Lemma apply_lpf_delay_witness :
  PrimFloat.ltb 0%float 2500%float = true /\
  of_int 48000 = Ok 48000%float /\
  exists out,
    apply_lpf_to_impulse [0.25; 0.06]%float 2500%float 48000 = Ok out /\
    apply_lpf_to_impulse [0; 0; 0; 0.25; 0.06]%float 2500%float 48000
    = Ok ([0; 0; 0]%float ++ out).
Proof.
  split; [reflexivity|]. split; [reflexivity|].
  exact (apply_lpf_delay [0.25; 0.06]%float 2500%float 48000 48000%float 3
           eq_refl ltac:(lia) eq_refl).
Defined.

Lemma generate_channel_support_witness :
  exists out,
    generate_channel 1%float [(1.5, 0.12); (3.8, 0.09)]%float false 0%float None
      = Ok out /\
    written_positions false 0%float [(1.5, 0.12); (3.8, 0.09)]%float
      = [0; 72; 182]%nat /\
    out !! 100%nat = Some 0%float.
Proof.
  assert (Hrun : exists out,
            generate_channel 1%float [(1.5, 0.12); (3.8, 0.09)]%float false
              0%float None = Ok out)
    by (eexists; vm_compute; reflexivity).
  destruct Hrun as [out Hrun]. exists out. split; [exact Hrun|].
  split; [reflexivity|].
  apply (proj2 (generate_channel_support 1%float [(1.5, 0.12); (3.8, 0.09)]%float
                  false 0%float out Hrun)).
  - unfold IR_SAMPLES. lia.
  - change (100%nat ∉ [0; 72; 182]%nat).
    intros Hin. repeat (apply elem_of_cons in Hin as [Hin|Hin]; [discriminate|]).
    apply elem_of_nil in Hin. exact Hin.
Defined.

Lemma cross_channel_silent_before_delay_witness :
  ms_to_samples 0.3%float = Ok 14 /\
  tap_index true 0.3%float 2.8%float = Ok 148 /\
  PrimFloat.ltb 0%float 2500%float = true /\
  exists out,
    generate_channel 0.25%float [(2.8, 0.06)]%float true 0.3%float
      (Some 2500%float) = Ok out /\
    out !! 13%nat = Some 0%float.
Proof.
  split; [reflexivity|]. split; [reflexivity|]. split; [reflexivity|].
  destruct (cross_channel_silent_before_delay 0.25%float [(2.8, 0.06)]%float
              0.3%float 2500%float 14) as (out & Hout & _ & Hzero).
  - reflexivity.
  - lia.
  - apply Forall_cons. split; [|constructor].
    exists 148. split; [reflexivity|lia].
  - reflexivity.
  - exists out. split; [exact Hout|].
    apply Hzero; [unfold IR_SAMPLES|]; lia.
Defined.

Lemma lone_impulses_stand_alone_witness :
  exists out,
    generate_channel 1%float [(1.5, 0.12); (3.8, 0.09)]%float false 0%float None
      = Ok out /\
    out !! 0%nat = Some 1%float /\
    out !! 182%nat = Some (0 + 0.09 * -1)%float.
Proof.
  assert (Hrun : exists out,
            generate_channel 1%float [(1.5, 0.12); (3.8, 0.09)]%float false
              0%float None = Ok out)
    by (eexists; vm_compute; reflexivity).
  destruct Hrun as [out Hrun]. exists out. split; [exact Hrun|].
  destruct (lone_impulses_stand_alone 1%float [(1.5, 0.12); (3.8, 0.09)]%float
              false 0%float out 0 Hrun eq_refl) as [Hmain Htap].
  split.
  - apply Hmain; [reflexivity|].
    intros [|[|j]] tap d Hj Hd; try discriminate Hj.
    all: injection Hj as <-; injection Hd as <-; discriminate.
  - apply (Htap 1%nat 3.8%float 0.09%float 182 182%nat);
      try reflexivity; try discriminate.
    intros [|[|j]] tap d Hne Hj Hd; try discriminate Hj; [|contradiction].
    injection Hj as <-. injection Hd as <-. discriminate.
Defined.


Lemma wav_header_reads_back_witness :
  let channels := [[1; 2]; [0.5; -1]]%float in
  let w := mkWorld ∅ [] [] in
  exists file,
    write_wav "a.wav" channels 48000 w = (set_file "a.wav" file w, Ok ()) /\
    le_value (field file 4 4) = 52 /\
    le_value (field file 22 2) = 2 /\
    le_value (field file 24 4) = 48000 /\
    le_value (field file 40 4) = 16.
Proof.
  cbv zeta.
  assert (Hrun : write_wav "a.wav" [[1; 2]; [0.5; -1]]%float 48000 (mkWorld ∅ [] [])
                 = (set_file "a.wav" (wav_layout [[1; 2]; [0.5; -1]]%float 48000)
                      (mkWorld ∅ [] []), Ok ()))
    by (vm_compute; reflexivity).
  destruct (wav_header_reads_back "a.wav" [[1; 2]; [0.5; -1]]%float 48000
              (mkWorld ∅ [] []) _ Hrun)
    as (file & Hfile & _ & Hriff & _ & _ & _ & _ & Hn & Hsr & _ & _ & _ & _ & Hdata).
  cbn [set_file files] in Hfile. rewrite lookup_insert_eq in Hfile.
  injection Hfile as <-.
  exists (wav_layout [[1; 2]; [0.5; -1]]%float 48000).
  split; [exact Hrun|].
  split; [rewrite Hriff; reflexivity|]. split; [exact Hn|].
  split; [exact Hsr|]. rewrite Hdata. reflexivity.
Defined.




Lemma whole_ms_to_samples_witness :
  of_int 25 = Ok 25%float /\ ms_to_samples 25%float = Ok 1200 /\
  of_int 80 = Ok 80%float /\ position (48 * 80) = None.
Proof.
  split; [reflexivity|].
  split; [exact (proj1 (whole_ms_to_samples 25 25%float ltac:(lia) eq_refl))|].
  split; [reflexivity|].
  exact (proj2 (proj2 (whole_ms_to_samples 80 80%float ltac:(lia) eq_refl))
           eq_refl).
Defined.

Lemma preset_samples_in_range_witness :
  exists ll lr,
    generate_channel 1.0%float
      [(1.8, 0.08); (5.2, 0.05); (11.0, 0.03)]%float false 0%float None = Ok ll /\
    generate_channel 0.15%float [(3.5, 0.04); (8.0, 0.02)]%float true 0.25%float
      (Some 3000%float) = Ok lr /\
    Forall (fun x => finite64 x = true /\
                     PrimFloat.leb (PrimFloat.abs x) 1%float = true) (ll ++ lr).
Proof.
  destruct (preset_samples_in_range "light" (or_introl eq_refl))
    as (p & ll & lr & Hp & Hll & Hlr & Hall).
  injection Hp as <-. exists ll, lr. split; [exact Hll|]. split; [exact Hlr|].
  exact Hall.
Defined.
◆ ◆ ◆ ◆ ◆
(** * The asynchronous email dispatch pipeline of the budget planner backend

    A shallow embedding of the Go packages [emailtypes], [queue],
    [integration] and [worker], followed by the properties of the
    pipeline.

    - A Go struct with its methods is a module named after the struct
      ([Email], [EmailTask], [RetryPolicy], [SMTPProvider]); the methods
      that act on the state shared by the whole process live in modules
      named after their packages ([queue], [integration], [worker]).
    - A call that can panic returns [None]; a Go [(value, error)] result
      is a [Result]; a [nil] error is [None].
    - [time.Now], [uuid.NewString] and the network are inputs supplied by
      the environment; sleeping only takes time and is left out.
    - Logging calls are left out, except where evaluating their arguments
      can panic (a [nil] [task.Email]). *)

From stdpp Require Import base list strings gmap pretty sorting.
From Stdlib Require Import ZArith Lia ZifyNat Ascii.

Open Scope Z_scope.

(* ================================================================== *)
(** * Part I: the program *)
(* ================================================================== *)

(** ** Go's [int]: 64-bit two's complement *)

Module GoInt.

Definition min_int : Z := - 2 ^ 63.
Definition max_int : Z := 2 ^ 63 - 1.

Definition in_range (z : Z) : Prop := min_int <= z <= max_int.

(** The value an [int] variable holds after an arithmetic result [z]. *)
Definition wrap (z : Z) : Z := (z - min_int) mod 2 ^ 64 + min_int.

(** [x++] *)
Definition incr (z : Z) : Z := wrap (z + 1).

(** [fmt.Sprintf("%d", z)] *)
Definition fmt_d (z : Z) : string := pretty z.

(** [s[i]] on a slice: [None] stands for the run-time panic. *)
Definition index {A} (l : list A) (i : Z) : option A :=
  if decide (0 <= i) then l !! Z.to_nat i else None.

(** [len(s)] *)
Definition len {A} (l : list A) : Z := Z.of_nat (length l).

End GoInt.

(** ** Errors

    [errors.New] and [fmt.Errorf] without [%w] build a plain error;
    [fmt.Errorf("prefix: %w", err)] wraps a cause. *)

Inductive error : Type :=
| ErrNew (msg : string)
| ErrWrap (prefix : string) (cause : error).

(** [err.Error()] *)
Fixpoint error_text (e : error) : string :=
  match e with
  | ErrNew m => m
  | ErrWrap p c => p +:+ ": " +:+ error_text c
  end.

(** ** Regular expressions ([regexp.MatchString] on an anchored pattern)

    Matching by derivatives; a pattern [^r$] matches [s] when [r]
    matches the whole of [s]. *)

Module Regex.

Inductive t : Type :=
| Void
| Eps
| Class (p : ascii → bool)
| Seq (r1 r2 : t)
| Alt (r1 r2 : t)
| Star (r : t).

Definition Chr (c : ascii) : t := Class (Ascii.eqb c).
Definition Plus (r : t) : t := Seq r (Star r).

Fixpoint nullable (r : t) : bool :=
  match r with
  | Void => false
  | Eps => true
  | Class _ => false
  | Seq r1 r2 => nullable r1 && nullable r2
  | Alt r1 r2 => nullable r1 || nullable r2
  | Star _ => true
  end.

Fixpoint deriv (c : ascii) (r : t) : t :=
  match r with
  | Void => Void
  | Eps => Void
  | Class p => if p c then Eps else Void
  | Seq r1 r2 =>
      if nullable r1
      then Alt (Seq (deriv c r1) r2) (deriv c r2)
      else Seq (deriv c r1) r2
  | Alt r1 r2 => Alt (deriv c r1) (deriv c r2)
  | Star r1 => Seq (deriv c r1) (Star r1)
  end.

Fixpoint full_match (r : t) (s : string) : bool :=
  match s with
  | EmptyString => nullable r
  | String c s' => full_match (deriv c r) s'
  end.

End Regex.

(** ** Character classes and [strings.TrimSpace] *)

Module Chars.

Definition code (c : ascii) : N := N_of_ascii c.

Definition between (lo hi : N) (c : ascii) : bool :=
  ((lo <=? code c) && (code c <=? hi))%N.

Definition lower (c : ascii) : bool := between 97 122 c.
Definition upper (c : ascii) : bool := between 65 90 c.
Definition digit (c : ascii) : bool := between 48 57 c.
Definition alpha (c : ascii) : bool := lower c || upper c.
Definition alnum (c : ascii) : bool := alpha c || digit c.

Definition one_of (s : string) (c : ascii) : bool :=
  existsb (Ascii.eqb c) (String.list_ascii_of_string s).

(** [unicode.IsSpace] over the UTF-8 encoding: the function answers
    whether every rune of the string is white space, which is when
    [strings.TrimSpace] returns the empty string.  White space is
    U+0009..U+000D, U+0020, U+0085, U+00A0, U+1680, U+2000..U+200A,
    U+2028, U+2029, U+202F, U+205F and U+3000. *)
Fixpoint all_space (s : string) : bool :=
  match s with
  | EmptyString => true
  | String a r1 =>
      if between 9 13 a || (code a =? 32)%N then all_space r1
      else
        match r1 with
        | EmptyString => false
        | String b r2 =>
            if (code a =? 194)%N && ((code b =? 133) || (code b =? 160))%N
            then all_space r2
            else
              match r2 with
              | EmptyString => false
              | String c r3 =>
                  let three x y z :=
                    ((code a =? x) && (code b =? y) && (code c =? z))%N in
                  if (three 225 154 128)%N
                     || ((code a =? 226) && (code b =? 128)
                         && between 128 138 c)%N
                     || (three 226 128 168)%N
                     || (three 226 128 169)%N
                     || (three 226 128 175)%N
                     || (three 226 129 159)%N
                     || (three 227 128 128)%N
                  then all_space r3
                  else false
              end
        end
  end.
◆ ◆ ◆ ◆ ◆
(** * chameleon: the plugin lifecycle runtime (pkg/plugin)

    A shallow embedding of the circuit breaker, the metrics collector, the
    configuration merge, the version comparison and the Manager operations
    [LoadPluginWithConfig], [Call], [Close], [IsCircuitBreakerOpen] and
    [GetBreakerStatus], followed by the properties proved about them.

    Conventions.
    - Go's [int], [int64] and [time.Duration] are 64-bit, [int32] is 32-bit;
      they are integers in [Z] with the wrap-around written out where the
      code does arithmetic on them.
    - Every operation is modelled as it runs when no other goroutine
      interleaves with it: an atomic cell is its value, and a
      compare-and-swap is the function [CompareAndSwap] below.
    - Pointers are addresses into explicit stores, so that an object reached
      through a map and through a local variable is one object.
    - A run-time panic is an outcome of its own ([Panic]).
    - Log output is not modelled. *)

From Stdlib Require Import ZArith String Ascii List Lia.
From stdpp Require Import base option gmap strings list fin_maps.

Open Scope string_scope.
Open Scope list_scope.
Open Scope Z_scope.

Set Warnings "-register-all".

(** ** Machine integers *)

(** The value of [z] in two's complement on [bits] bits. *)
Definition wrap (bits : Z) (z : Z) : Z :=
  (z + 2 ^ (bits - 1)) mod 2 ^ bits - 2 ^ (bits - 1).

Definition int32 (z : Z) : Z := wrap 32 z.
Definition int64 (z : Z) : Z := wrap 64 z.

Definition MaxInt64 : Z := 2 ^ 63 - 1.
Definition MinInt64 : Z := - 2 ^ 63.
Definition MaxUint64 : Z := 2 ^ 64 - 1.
◆ ◆ ◆ ◆ ◆
» WHAT YOU WILL DO
The response should hold exactly the lines starting at the line with "- Pointers are" and ending at the line with "(** The value of", and no other line of the material above.

» RESPONSE TO THE TASK
    - Pointers are addresses into explicit stores, so that an object reached
      through a map and through a local variable is one object.
    - A run-time panic is an outcome of its own ([Panic]).
    - Log output is not modelled. *)

From Stdlib Require Import ZArith String Ascii List Lia.
From stdpp Require Import base option gmap strings list fin_maps.

Open Scope string_scope.
Open Scope list_scope.
Open Scope Z_scope.

Set Warnings "-register-all".

(** ** Machine integers *)

(** The value of [z] in two's complement on [bits] bits. *)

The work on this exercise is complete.